I am open to using R or Python (currently most of my processing is in python) and am familiar with the gower
package in Python. However, when creating the distance matrix I have to tell gower.gower_matrix()
(see example here https://www.thinkdatascience.com/post/2019-12-16-introducing-python-package-gower/) which features are categorical. Since my data are already in dummy form, do I treat my binary 0s and 1s in my many columns as categorical columns?
Maybe there are other ways around this or R is simpler but I'm trying to devise a good way at handling my dataset with many dummy variables which originated from mixed data types.

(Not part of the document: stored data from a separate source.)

(* ===== verification/DeEmphasis.v ===== *)
(** * De-emphasis of bootstrap roots

    [src/control-plane/src/domains/bootstrap/deEmphasisService.ts]: the split of
    recent trust between bootstrap-origin and organic attestations, the
    counterfactual run of the trust engine with a root's weight overridden, and
    the readiness gate built on both.

    The trust engine is the parameter [engine] (a gRPC service, retried by
    [runVeriRankWithRetry]); weights are hundredths as in [GraphLoader]. One
    request is taken to read one database state. *)

From stdpp Require Import base gmap strings numbers sorting list.
From Stdlib Require Import ZArith Lia.
From S2P Require Import Prelude Json JsText Errors Db SyncLog Policy Principals GraphLoader ScoreWriter VeriRank.

Module DeEmphasis.
Import GraphLoader VeriRank ScoreWriter.

Definition WINDOW_DAYS : Z := 30.
Definition MIN_INDEPENDENT_ORGANIC_ISSUERS : Z := 3.
Definition MIN_ORGANIC_CONTRIBUTION_PCT : Z := 80.
Definition DAY_MS : Z := 24 * 60 * 60 * 1000.

Record ContributionSplit := mkSplit {
  cs_bootstrap_weighted : Z; cs_organic_weighted : Z; cs_organic_pct : Z;
  cs_independent_organic_issuers : Z; cs_window_days : Z; cs_window_continuous : bool }.

Record CounterfactualDrop := mkDrop {
  cd_principal_id : jstr; cd_current_score : Z; cd_counterfactual_score : Z;
  cd_serving_tenant_id : option jstr; cd_tenant_threshold : Z; cd_drops_below_threshold : bool }.

Record CounterfactualReport := mkReport {
  cf_root_id : jstr; cf_target_weight : Z; cf_graph_version : Z;
  cf_drops : list CounterfactualDrop; cf_worst_case_drop : Z }.

Record DeEmphasisCandidate := mkCandidate {
  dc_principal_id : jstr; dc_name : jstr; dc_current_weight : Z; dc_contribution : ContributionSplit;
  dc_ready : bool; dc_not_ready_reasons : list jstr; dc_counterfactual : CounterfactualReport }.

Record DeEmphasisResult := mkResult {
  dr_generated_at : Z; dr_window_days : Z; dr_contribution : ContributionSplit;
  dr_candidates : list DeEmphasisCandidate }.

Definition getGraphVersion (d : db) : Z := SyncLog.high_water d.

(** ** The contribution split *)

Record ContributionRow := mkCRow {
  c_bootstrap_origin : bool; c_trust_delta : Z; c_issued_at : Z;
  c_owner_tenant_id : option jstr; c_entity_kind : jstr }.

(** [FROM attestations a JOIN principals p ON p.id = a.issuer_id WHERE ...]; [now]
    is the database clock. *)
Definition contribution_row (d : db) (now windowStart : Z) (a : Attestation) : option ContributionRow :=
  match principals d !! a_issuer_id a with
  | Some p =>
      if (windowStart <? a_issued_at a) && bool_decide (a_superseded_by a = None)
         && match a_expires_at a with None => true | Some t => now <? t end
         && bool_decide (p_status p = js "active")
      then Some (mkCRow (a_bootstrap_origin a) (a_trust_delta a) (a_issued_at a) (p_owner_tenant_id p) (p_entity_kind p))
      else None
  | None => None
  end.

Definition contribution_rows (d : db) (now windowStart : Z) : list ContributionRow :=
  omap (contribution_row d now windowStart) (map_to_list (attestations d)).*2.

Definition weight_sum (rows : list ContributionRow) : Z := fold_right (λ r n, Z.abs (c_trust_delta r) + n) 0 rows.

(** [(row.owner_tenant_id || 'null') + ':' + row.entity_kind] *)
Definition issuer_key (r : ContributionRow) : jstr :=
  (match c_owner_tenant_id r with Some (c :: t) => c :: t | _ => js "null" end) ++ js ":" ++ c_entity_kind r.

(** [x * 100] for a non-negative number, rounded to the nearest double. *)
Definition times_100 (n : number) : number :=
  match n with
  | Fin m e => if 0 <=? e then num_ratio (m * 100 * 2 ^ e) 1 else num_ratio (m * 100) (2 ^ (- e))
  | _ => n
  end.

(** [Math.round]: the nearest integer, halves up. *)
Definition Math_round (n : number) : Z :=
  match n with
  | Fin m e => if 0 <=? e then m * 2 ^ e else (2 * m + 2 ^ (- e)) / (2 * 2 ^ (- e))
  | _ => 0
  end.

Definition organic_pct (organicWeighted total : Z) : Z :=
  if 0 <? total then Math_round (times_100 (num_ratio organicWeighted total)) else 0.

(** The earliest and the latest organic attestation of the window. *)
Definition window_continuous (dates : list Z) (windowStart evaluationTime : Z) : bool :=
  match sort_by Z.leb dates with
  | [] => false
  | d0 :: ds => (d0 <=? windowStart + 5 * DAY_MS) && (evaluationTime - 5 * DAY_MS <=? List.last ds d0)
  end.

Definition organic (r : ContributionRow) : Prop := c_bootstrap_origin r = false.
#[global] Instance organic_dec r : Decision (organic r).
Proof. unfold organic. apply _. Defined.

Definition computeContributionSplit (now evaluationTime : Z) (d : db) : ContributionSplit :=
  let windowStart := evaluationTime - WINDOW_DAYS * DAY_MS in
  let rows := contribution_rows d now windowStart in
  let bootstrapWeighted := weight_sum (filter (λ r, ¬ organic r) rows) in
  let organicRows := filter organic rows in
  let organicWeighted := weight_sum organicRows in
  let organicIssuerKeys : gset jstr := list_to_set (issuer_key <$> organicRows) in
  mkSplit bootstrapWeighted organicWeighted (organic_pct organicWeighted (bootstrapWeighted + organicWeighted))
    (Z.of_nat (size organicIssuerKeys)) WINDOW_DAYS
    (window_continuous (c_issued_at <$> organicRows) windowStart evaluationTime).

(** ** The counterfactual run *)

(** [new Map()] filled row by row: a later row of the same principal wins. *)
Definition score_map (rows : list EngineScore) : gmap jstr EngineScore :=
  list_to_map (reverse ((λ r, (es_principal_id r, r)) <$> rows)).

Definition override_root (rootId : jstr) (targetWeight : Z) (g : AttestationGraph) : AttestationGraph :=
  mkGraph (g_principals g)
    ((λ r, if decide (gr_id r = rootId) then mkRoot (gr_id r) targetWeight else r) <$> g_roots g)
    (g_attestations g) (networkScoreCount g).

(** [tenantMap.get(id) || null] *)
Definition serving_tenant (d : db) (p : jstr) : option jstr :=
  match principals d !! p with
  | Some r => match p_owner_tenant_id r with Some [] => None | o => o end
  | None => None
  end.

Definition getThreshold (d : db) (tenantId : jstr) : option Z :=
  pol_threshold <$> PolicyRepo.getActivePolicy tenantId d.

(** One turn of the loop over the graph's principals. *)
Definition drop_of (d : db) (cur cf : gmap jstr EngineScore) (p : jstr) : option CounterfactualDrop :=
  match cur !! p, cf !! p with
  | Some current, Some counterfactual =>
      let tenantId := serving_tenant d p in
      let tenantThreshold := match tenantId with Some t => default 0 (getThreshold d t) | None => 0 end in
      Some (mkDrop p (es_score current) (es_score counterfactual) tenantId tenantThreshold
              ((0 <? tenantThreshold) && (tenantThreshold <=? es_score current)
               && (es_score counterfactual <? tenantThreshold)))
  | _, _ => None
  end.

Definition worst_case (drops : list CounterfactualDrop) : Z :=
  fold_left (λ w x, let drop := cd_current_score x - cd_counterfactual_score x in
                    if 0 <? drop then Z.max w drop else w) drops 0.

Section service.
Context (engine : AttestationGraph → Z → result exn RunVeriRankResult).

Definition computeCounterfactualRemovalReport (rootId : jstr) (targetWeight evaluationTime : Z) :
  M CounterfactualReport :=
  graph ← loadAttestationGraph evaluationTime;
  graphVersion ← reads getGraphVersion;
  currentResult ← lift (engine graph evaluationTime);
  counterfactualResult ← lift (engine (override_root rootId targetWeight graph) evaluationTime);
  drops ← reads (λ d, omap (drop_of d (score_map (rr_rows currentResult)) (score_map (rr_rows counterfactualResult)))
                       (gp_id <$> g_principals graph));
  mret (mkReport rootId targetWeight graphVersion drops (worst_case drops)).

(** ** The gate *)

(** [JOIN issuers ... WHERE removed_from_registry_at IS NULL AND current_weight > 0
    ORDER BY seeded_at ASC] *)
Definition candidates (d : db) : list BootstrapIssuer :=
  filter (λ b, is_Some (issuers d !! b_principal_id b) ∧ b_removed_from_registry_at b = None ∧ 0 < b_current_weight b)
    (sort_by (λ a b, b_seeded_at a <=? b_seeded_at b) (map_to_list (bootstrap_issuers d)).*2).

Definition contribution_reasons (c : ContributionSplit) : list jstr :=
  (if cs_independent_organic_issuers c <? MIN_INDEPENDENT_ORGANIC_ISSUERS
   then [js "insufficient independent organic issuers (" ++ show_Z (cs_independent_organic_issuers c) ++ js " < 3)"] else [])
  ++ (if cs_organic_pct c <? MIN_ORGANIC_CONTRIBUTION_PCT
      then [js "organic contribution below threshold (" ++ show_Z (cs_organic_pct c) ++ js "% < 80%)"] else [])
  ++ (if cs_window_continuous c then [] else [js "organic contribution window is not continuous over 30 days"]).

Definition candidate_result (evaluationTime : Z) (contribution : ContributionSplit) (b : BootstrapIssuer) :
  M DeEmphasisCandidate :=
  counterfactual ← computeCounterfactualRemovalReport (b_principal_id b) 0 evaluationTime;
  let reasons := contribution_reasons contribution
    ++ (if existsb cd_drops_below_threshold (cf_drops counterfactual)
        then [js "counterfactual removal would drop a principal below its serving tenant threshold"] else []) in
  mret (mkCandidate (b_principal_id b) (b_name b) (b_current_weight b) contribution
          (bool_decide (length reasons = 0%nat)) reasons counterfactual).

Definition getDeEmphasisStatus (now evaluationTime : Z) : M DeEmphasisResult :=
  contribution ← reads (computeContributionSplit now evaluationTime);
  cands ← reads candidates;
  results ← for_fold cands (λ acc b, r ← candidate_result evaluationTime contribution b; mret (acc ++ [r])) [];
  mret (mkResult evaluationTime WINDOW_DAYS contribution results).

End service.

Definition validateReportFreshness (report : CounterfactualReport) (expectedGraphVersion expectedTargetWeight : Z) :
  result exn unit :=
  if negb (cf_graph_version report =? expectedGraphVersion)
  then Throw (EError (js "stale counterfactual report: graph version " ++ show_Z (cf_graph_version report)
                      ++ js " does not match current " ++ show_Z expectedGraphVersion))
  else if negb (cf_target_weight report =? expectedTargetWeight)
  then Throw (EError (js "counterfactual report target weight " ++ num_to_string (num_ratio (cf_target_weight report) 100)
                      ++ js " does not match expected " ++ num_to_string (num_ratio expectedTargetWeight 100)))
  else Ok tt.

Github code for Gower package in python: https://github.com/wwwjk366/gower/blob/master/gower/gower_dist.py
Here is some example code:
df: pd.DataFrame = pd.DataFrame({'lag': [1,2,0,0,10],
'age': [44, 50, 38, 40, 60],
'zone_central':[0,0,0,1,0],
'zone_east':[0,1,1,0,1],
'zone_unknown':[0,0,1,0,0],
'zone_west':[1,0,0,0,0]})
print(df.head(20))
# set dummy variables as strings so they aren't interpreted as numeric in the gower package
df.iloc[:,2:6] = df.iloc[:,2:6].apply(str)
print(df.dtypes)
lag age zone_central zone_east zone_unknown zone_west
0 1 44 0 0 0 1
1 2 50 0 1 0 0
2 0 38 0 1 1 0
3 0 40 1 0 0 0
4 10 60 0 1 0 0
lag int64
age int64
zone_central object
zone_east object
zone_unknown object
zone_west object
dtype: object
Using the gower
package with the last 4 variables set as True
since they are dummy variables and I don't want to compute euclidean distance between them (the whole point of using Gower)
gower.gower_matrix(df, cat_features=[False,False,True,True,True,True])
array([[0. , 0.22878788, 0.22878788, 0.21363637, 0.4378788 ],
[0.22878788, 0. , 0.12424242, 0.10909091, 0.2090909 ],
[0.22878788, 0.12424242, 0. , 0.01515151, 0.33333334],
[0.21363637, 0.10909091, 0.01515151, 0. , 0.3181818 ],
[0.4378788 , 0.2090909 , 0.33333334, 0.3181818 , 0. ]],
dtype=float32)
Using the default with cat_features
unspecified which infers datatypes from inputs
gower.gower_matrix(df)
array([[0. , 0.22878788, 0.22878788, 0.21363637, 0.4378788 ],
[0.22878788, 0. , 0.12424242, 0.10909091, 0.2090909 ],
[0.22878788, 0.12424242, 0. , 0.01515151, 0.33333334],
[0.21363637, 0.10909091, 0.01515151, 0. , 0.3181818 ],
[0.4378788 , 0.2090909 , 0.33333334, 0.3181818 , 0. ]],
dtype=float32)
I still get the same results (I assume the Gower function infers the last 4 columns are categorical since I have their dtypes set as 'object' from pandas.